Parliament passed the Proclamation of 1763, an act that limited American expansion by placing control over western settlement in the hands of the British government. Parliament later passed the Sugar Act (1764) and the Stamp Act (1765). After decades of “salutary neglect,” many angry American colonists, with an expansionist impulse, put forth arguments proclaiming “No taxation without representation!”

Although North Carolina citizens witnessed minimal fighting within the colony’s boundaries during the French and Indian War, North Carolina militia fought as far north as New York, and North Carolina was the first colony to respond to Virginia’s request for help as English and French interests collided in the Ohio Valley, which Virginia claimed as its territory.

Fort Dobbs is named after North Carolina Royal Gov. Arthur Dobbs, who served from 1759-65 and was credited by historians for working to improve North Carolina’s economic status and educational system while working to establish the Church of England.

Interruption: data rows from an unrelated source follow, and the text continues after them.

(* ===== verification/Feedback.v ===== *)
(** Orion's event log: the feedback contracts of core/contracts/contracts.py and
    orion/storage/event_log.py, table by table.

    Text of [datetime('now')] and readings of the clock are arguments; a timestamp is
    a UTC time and is compared as the text SQLite stores. A stored dictionary is the
    JSON it denotes. *)

From S2P Require Import Prelude.
From S2P Require Import PyStr.
From S2P Require Import PyTime.
From S2P Require Import Json.
From S2P Require Import Contracts.
From Stdlib Require Import Ascii.
Open Scope Z_scope.

(** ** Contracts *)

Inductive OutcomeType := completed_ | failed_ | escalated_ | corrected_ | approved_ | rejected_.
#[export] Instance OutcomeType_eq_dec : EqDecision OutcomeType.
Proof. solve_decision. Defined.

Definition outcome_value (o : OutcomeType) : string :=
  match o with
  | completed_ => "completed" | failed_ => "failed" | escalated_ => "escalated"
  | corrected_ => "corrected" | approved_ => "approved" | rejected_ => "rejected"
  end.

Record FeedbackEvent := mk_feedback {
  fb_task : uuid;
  fb_category : string;
  fb_agent : string;
  fb_outcome : OutcomeType;
  fb_confidence : Q;
  fb_input : string;
  fb_output : jdict;
  fb_correction : option jdict;
  fb_verified : bool;
  fb_latency : Z;
  fb_time : time }.

(** The bounds pydantic checks. *)
Definition validate_feedback (e : FeedbackEvent) : result FeedbackEvent :=
  rguard (unit_interval (fb_confidence e) && (0 <=? fb_latency e)) ValueError;;
  Ok e.

Inductive RefineryOutcome := success | fail | partial.
#[export] Instance RefineryOutcome_eq_dec : EqDecision RefineryOutcome.
Proof. solve_decision. Defined.

Definition refinery_value (o : RefineryOutcome) : string :=
  match o with success => "success" | fail => "fail" | partial => "partial" end.

Record RefineryFeedbackEvent := mk_refinery {
  rf_task : uuid;
  rf_agent : string;
  rf_skill : string;
  rf_outcome : RefineryOutcome;
  rf_confidence : Q;
  rf_execution : option string;
  rf_verified : bool;
  rf_correction : option string;
  rf_latency : Z }.

(** [RefineryFeedbackEvent(...)]: the two names are stripped and must not be blank. *)
Definition validate_refinery (e : RefineryFeedbackEvent) : result RefineryFeedbackEvent :=
  a ← validate_non_empty_str (rf_agent e);
  s ← validate_non_empty_str (rf_skill e);
  rguard (unit_interval (rf_confidence e) && (0 <=? rf_latency e)) ValueError;;
  Ok (mk_refinery (rf_task e) a s (rf_outcome e) (rf_confidence e) (rf_execution e) (rf_verified e)
        (rf_correction e) (rf_latency e)).

Definition validate_feedback_event (e : RefineryFeedbackEvent) (m : SkillManifest) : result unit :=
  rguard (String.eqb (rf_agent e) (agent_id m)) ValueError;;
  rguard (bool_decide (rf_skill e ∈ map skill_id (skills m))) ValueError.

(** ** The tables *)

(** A row of [events]. *)
Record event_row := mk_event_row {
  ev_id : string;
  ev_task : string;
  ev_skill : string;
  ev_agent : string;
  ev_domain : string;
  ev_outcome : string;
  ev_confidence : Q;
  ev_verified : bool;
  ev_payload : option string;
  ev_result : option string;
  ev_correction : option string;
  ev_latency : option Z;
  ev_created : string;
  ev_quarantined : bool;
  ev_exported : option string }.

(** A row of [curated_events]. *)
Record curated_row := mk_curated {
  cu_source : string;
  cu_at : string;
  cu_domain : string }.

(** A row of [feedback_events]: the table has no column for [human_verified]. *)
Record feedback_row := mk_feedback_row {
  fr_id : uuid;
  fr_event : FeedbackEvent;
  fr_quarantined : bool }.

Record quarantine_row := mk_quarantine {
  qu_id : uuid;
  qu_event : uuid;
  qu_reason : string;
  qu_at : string }.

Record event_log := mk_log {
  events : list event_row;
  curated_events : list curated_row;
  feedback_events : list feedback_row;
  quarantine_log : list quarantine_row }.

Definition set_events (l : list event_row) (d : event_log) : event_log :=
  mk_log l (curated_events d) (feedback_events d) (quarantine_log d).
Definition set_feedback (l : list feedback_row) (d : event_log) : event_log :=
  mk_log (events d) (curated_events d) l (quarantine_log d).

(** ** Refinery events *)

Definition derive_domain (skill agent : string) : option string :=
  if String.eqb agent "rigel" || startswith skill "rigel." then Some "rigel"
  else if String.eqb agent "vega" || startswith skill "qa." then Some "vega"
  else None.

(** INSERT OR IGNORE on the primary key. *)
Definition insert_event (r : event_row) (l : list event_row) : list event_row :=
  if existsb (λ x, String.eqb (ev_id x) (ev_id r)) l then l else l ++ [r].

(** [append_event]: the columns it leaves out have their defaults. *)
Definition row_of_refinery (now : string) (e : RefineryFeedbackEvent) (quarantined : bool) : event_row :=
  mk_event_row (uuid_str (rf_task e)) (uuid_str (rf_task e)) (rf_skill e) (rf_agent e)
    (or_else (derive_domain (rf_skill e) (rf_agent e)) "__unknown__") (refinery_value (rf_outcome e))
    (rf_confidence e) (rf_verified e) None None (rf_correction e) (Some (rf_latency e)) now quarantined None.

Definition append_event (now : string) (e : RefineryFeedbackEvent) (quarantined : bool) : M event_log string :=
  mmodify (λ d, set_events (insert_event (row_of_refinery now e quarantined) (events d)) d);;
  mret (uuid_str (rf_task e)).

Definition by_created (a b : event_row) : bool := str_leb (ev_created a) (ev_created b).

(** The rows the WHERE clause of [get_uncurated_events] accepts. *)
Definition strong (r : event_row) : bool :=
  negb (ev_quarantined r)
  && (ev_verified r || Qle_bool (9 # 10) (ev_confidence r) && String.eqb (ev_outcome r) "success").
Definition is_curated (d : event_log) (id : string) : bool :=
  existsb (λ c, String.eqb (cu_source c) id) (curated_events d).
Definition get_uncurated_events (d : event_log) : list event_row :=
  py_sorted by_created (List.filter (λ r, strong r && negb (is_curated d (ev_id r))) (events d)).

(** INSERT OR IGNORE into [curated_events]. *)
Definition insert_curated (now domain : string) (l : list curated_row) (id : string) : list curated_row :=
  if existsb (λ c, String.eqb (cu_source c) id) l then l else l ++ [mk_curated id now domain].
Definition mark_curated (now : string) (ids : list string) (domain : string) (d : event_log) : event_log :=
  mk_log (events d) (foldl (insert_curated now domain) (curated_events d) ids) (feedback_events d) (quarantine_log d).

Definition unexported (r : event_row) : bool :=
  negb (ev_quarantined r) && match ev_exported r with None => true | Some _ => false end.
Definition get_unexported_events (d : event_log) : list event_row :=
  py_sorted by_created (List.filter unexported (events d)).

Definition export_row (at_ : string) (ids : list string) (r : event_row) : event_row :=
  if bool_decide (ev_id r ∈ ids) then
    mk_event_row (ev_id r) (ev_task r) (ev_skill r) (ev_agent r) (ev_domain r) (ev_outcome r) (ev_confidence r)
      (ev_verified r) (ev_payload r) (ev_result r) (ev_correction r) (ev_latency r) (ev_created r)
      (ev_quarantined r) (Some at_)
  else r.
Definition mark_exported (ids : list string) (at_ : string) (d : event_log) : event_log :=
  set_events (map (export_row at_ ids) (events d)) d.

Definition count_events (d : event_log) : Z :=
  Z.of_nat (length (List.filter (λ r, negb (ev_quarantined r)) (events d))).

(** [GROUP BY domain]: the groups come in the order of their names. *)
Definition count_unexported_by_domain (d : event_log) : list (string * Z) :=
  let rows := List.filter unexported (events d) in
  map (λ dom, (dom, Z.of_nat (length (List.filter (λ r, String.eqb (ev_domain r) dom) rows))))
      (py_sorted str_leb (remove_dups (map ev_domain rows))).

(** ** Migration of flat files *)

Definition is_hex (c : ascii) : bool :=
  let n := nat_of_ascii c in
  ((48 <=? n) && (n <=? 57) || (97 <=? n) && (n <=? 102) || (65 <=? n) && (n <=? 70))%nat.

(** The pattern of a UUID in its hyphenated form, in either case; like [re.match] with a
    final dollar sign it also takes a newline after it. *)
Definition is_uuid_text (s : string) : bool :=
  let l := match rev (to_list s) with
           | c :: r => if Ascii.eqb c (ascii_of_nat 10) then rev r else to_list s
           | [] => [] end in
  (length l =? 36)%nat
  && forallb (λ i, match l !! i with
                   | Some c => if bool_decide (i ∈ [8; 13; 18; 23]%nat) then Ascii.eqb c "-" else is_hex c
                   | None => false end) (seq 0 36).

Section Migrate.
Context (json_loads : string → result json) (py_str : json → string) (to_float : json → result Q)
  (float_repr : Q → string).

Definition str_of (v : json) : string := match v with JStr s => s | _ => py_str v end.

(** A value bound to a nullable column of text. *)
Definition opt_str (v : json) : result (option string) :=
  match v with
  | JNull => Ok None
  | JArr _ | JObj _ => Raise InterfaceError
  | v => Ok (Some (str_of v))
  end.

(** [json.dumps({k: v})]. *)
Definition dump_one (k : string) (v : json) : string := dumps_default float_repr (JObj [(k, v)]).

(** The row made of one line of a file; [None] when the line is skipped. *)
Definition migrate_line (stem now raw : string) : result (option event_row) :=
  let raw := strip raw in
  if negb (truthy_str raw) then Ok None
  else match json_loads raw with
       | Raise _ => Ok None
       | Ok (JObj data) =>
           let id := str_of (obj_default "feedback_event_id" (JStr "") data) in
           if negb (truthy_str id) then Ok None
           else
             let skill := str_of (obj_default "domain" (JStr stem) data) in
             let agent := if startswith skill "rigel" then "rigel" else "vega" in
             confidence ← to_float (obj_default "quality_score" (JFloat (3 # 4)) data);
             exported ← opt_str (obj_field "exported_at" data);
             Ok (Some (mk_event_row id id skill agent agent "success" confidence
               (is_str (obj_default "source" (JStr "") data) "human_correction")
               (Some (dump_one "prompt" (obj_default "prompt" (JStr "") data)))
               (Some (dump_one "completion" (obj_default "completion" (JStr "") data)))
               None None (str_of (obj_default "created_at" (JStr now) data)) false
               exported))
       | Ok _ => Raise AttributeError
       end.

Fixpoint migrate_lines (stem now : string) (lines : list string) : result (list event_row) :=
  match lines with
  | [] => Ok []
  | l :: lines =>
      r ← migrate_line stem now l;
      rs ← migrate_lines stem now lines;
      Ok (match r with Some r => r :: rs | None => rs end)
  end.

(** One directory entry: its stem, if its name ends in ".jsonl" and it is a file, and its
    lines, if it can be read. *)
Record flat_file := mk_flat {
  fl_stem : string;
  fl_lines : option (list string) }.

(** [migrate_flat_jsonl] on the files in the order of their names: how many rows were
    read; a file without rows is not touched. *)
Fixpoint migrate_files (now : string) (files : list flat_file) : M event_log Z :=
  match files with
  | [] => mret 0
  | f :: files =>
      match is_uuid_text (fl_stem f), fl_lines f with
      | false, Some lines =>
          rows ← mlift (migrate_lines (fl_stem f) now lines);
          mmodify (λ d, set_events (foldl (λ l r, insert_event r l) (events d) rows) d);;
          n ← migrate_files now files;
          mret (Z.of_nat (length rows) + n)
      | _, _ => migrate_files now files
      end
  end.
End Migrate.

(** ** Feedback events *)

(** The event a stored row is read back as: its verification is not stored. *)
Definition unverified (e : FeedbackEvent) : FeedbackEvent :=
  mk_feedback (fb_task e) (fb_category e) (fb_agent e) (fb_outcome e) (fb_confidence e) (fb_input e)
    (fb_output e) (fb_correction e) false (fb_latency e) (fb_time e).

(** [append]: the row keeps the columns of the table. *)
Definition append (fresh : uuid) (e : FeedbackEvent) : M event_log uuid :=
  d ← mget;
  mguard (negb (existsb (λ r, N.eqb (fr_id r) fresh) (feedback_events d))) IntegrityError;;
  mput (set_feedback (feedback_events d ++ [mk_feedback_row fresh (unverified e) false]) d);;
  mret fresh.

Definition quarantine (event fresh : uuid) (reason now : string) : M event_log unit :=
  mmodify (λ d,
    mk_log (events d) (curated_events d)
      (map (λ r, if N.eqb (fr_id r) event then mk_feedback_row (fr_id r) (fr_event r) true else r) (feedback_events d))
      (quarantine_log d ++ [mk_quarantine fresh event reason now])).

(** [datetime.isoformat()] of a naive UTC datetime: without the offset. *)
Definition naive_iso (t : time) : string :=
  let l := to_list (iso t) in of_list (take (length l - 6) l).

Definition row_to_event (r : feedback_row) : result FeedbackEvent := validate_feedback (fr_event r).

Definition since (cutoff : time) (r : feedback_row) : bool := str_leb (naive_iso cutoff) (iso (fb_time (fr_event r))).
Definition by_timestamp (a b : feedback_row) : bool :=
  str_leb (iso (fb_time (fr_event a))) (iso (fb_time (fr_event b))).

(** The body of the two window queries. *)
Definition select_window (where_ : FeedbackEvent → bool) (cutoff : time) (d : event_log) : result (list FeedbackEvent) :=
  rmap row_to_event (py_sorted by_timestamp
    (List.filter (λ r, where_ (fr_event r) && negb (fr_quarantined r) && since cutoff r) (feedback_events d))).

Definition hour_us : Z := 3600000000.

Definition get_window (category : string) (hours : Z) (now : time) (d : event_log) : result (list FeedbackEvent) :=
  cutoff ← dt_add now (- (hours * hour_us));
  select_window (λ e, String.eqb (fb_category e) category) cutoff d.

Definition get_by_agent (agent : string) (days : Z) (now : time) (d : event_log) : result (list FeedbackEvent) :=
  cutoff ← dt_add now (- (days * 24 * hour_us));
  select_window (λ e, String.eqb (fb_agent e) agent) cutoff d.

(** [SELECT DISTINCT]: the first of each. *)
Fixpoint distinct (seen : list string) (l : list string) : list string :=
  match l with
  | [] => []
  | x :: l => if bool_decide (x ∈ seen) then distinct seen l else x :: distinct (x :: seen) l
  end.

Definition list_domains (d : event_log) : list string :=
  distinct [] (map (λ r, fb_category (fr_event r)) (List.filter (λ r, negb (fr_quarantined r)) (feedback_events d))).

The only known conflict to occur at or near Fort Dobbs occurred on Feb. 27, 1760, when approximately 60 Cherokee Inidans failed to take the garrison. According to reports, between 10 and 12 Cherokee were killed or wounded, and two Americans were wounded (one severely).

One boy was killed, but that seemed to be because he unintentionally found himself in harm’s way. It was not uncommon for settlers occasionally to be near the fort for protection, or for merchants and cooks to sell goods or food to soldiers.

During a sweltering day last year in July — when first-come, first-served claims to a shade tree might have been worth as much as owning gold — this historian’s imaginings of what the actual Fort Dobbs might have looked like more than two centuries ago ran rampant.

Troy Kickler served as founding director of the North Carolina History Project.